(** * The HTTP binding of the CASPaxos proposer ([httpapi/http_proposer.go])

    A shallow embedding of [ProposerServer]'s request handlers.  A handler
    [func (ps *ProposerServer) handleX(w http.ResponseWriter, r *http.Request)]
    becomes a function of the proposer's state, the response writer and the
    request; it returns the proposer's state after the call together with
    what the handler left in the writer, or the panic that stopped it.

    Go data is modelled as follows: [[]byte] is [list byte], a Go [string] is
    [string], an [int] that may be negative is [Z] and a count or an index
    is [nat] (no handler does arithmetic near the bounds of [int]), an
    [http.Header] is a finite map from header names to value lists, and an
    [error] is a value of the inductive [error] below ([None] of
    [option error] is Go's [nil]). *)

From Stdlib Require Import ZArith Strings.Byte DecimalString DecimalN.
From stdpp Require Import gmap strings list.

Local Open Scope Z_scope.

Abbreviation bytes := (list byte) (only parsing).

(** ** The Go standard library, as far as the handlers use it *)

(** [bytes.Equal(a, b)]: same length and same bytes; a nil slice equals an
    empty one, as both are the empty list here. *)
Fixpoint bytes_Equal (a b : bytes) : bool :=
  match a, b with
  | [], [] => true
  | x :: a', y :: b' => Byte.eqb x y && bytes_Equal a' b'
  | _, _ => false
  end.

(** [bytes.HasPrefix(s, prefix)]. *)
Fixpoint bytes_HasPrefix (s prefix : bytes) : bool :=
  match prefix, s with
  | [], _ => true
  | _ :: _, [] => false
  | p :: prefix', c :: s' => Byte.eqb c p && bytes_HasPrefix s' prefix'
  end.

(** [bytes.Index(s, sep)]: the index of the first instance of [sep] in [s],
    or [-1] if [sep] is not present in [s]. *)
Fixpoint bytes_Index (s sep : bytes) : Z :=
  if bytes_HasPrefix s sep then 0
  else match s with
       | [] => -1
       | _ :: s' => let m := bytes_Index s' sep in
                    if m <? 0 then -1 else m + 1
       end.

* **Problem requirements**
In the material above, transcribe exactly the lines beginning at the one with "Local Open Scope Z_scope." and ending at the one with "(** [bytes.Index(s, sep)]: the", both included.

* **Exercise solution**
Local Open Scope Z_scope.

Abbreviation bytes := (list byte) (only parsing).

(** ** The Go standard library, as far as the handlers use it *)

(** [bytes.Equal(a, b)]: same length and same bytes; a nil slice equals an
    empty one, as both are the empty list here. *)
Fixpoint bytes_Equal (a b : bytes) : bool :=
  match a, b with
  | [], [] => true
  | x :: a', y :: b' => Byte.eqb x y && bytes_Equal a' b'
  | _, _ => false
  end.

(** [bytes.HasPrefix(s, prefix)]. *)
Fixpoint bytes_HasPrefix (s prefix : bytes) : bool :=
  match prefix, s with
  | [], _ => true
  | _ :: _, [] => false
  | p :: prefix', c :: s' => Byte.eqb c p && bytes_HasPrefix s' prefix'
  end.

(** [bytes.Index(s, sep)]: the index of the first instance of [sep] in [s],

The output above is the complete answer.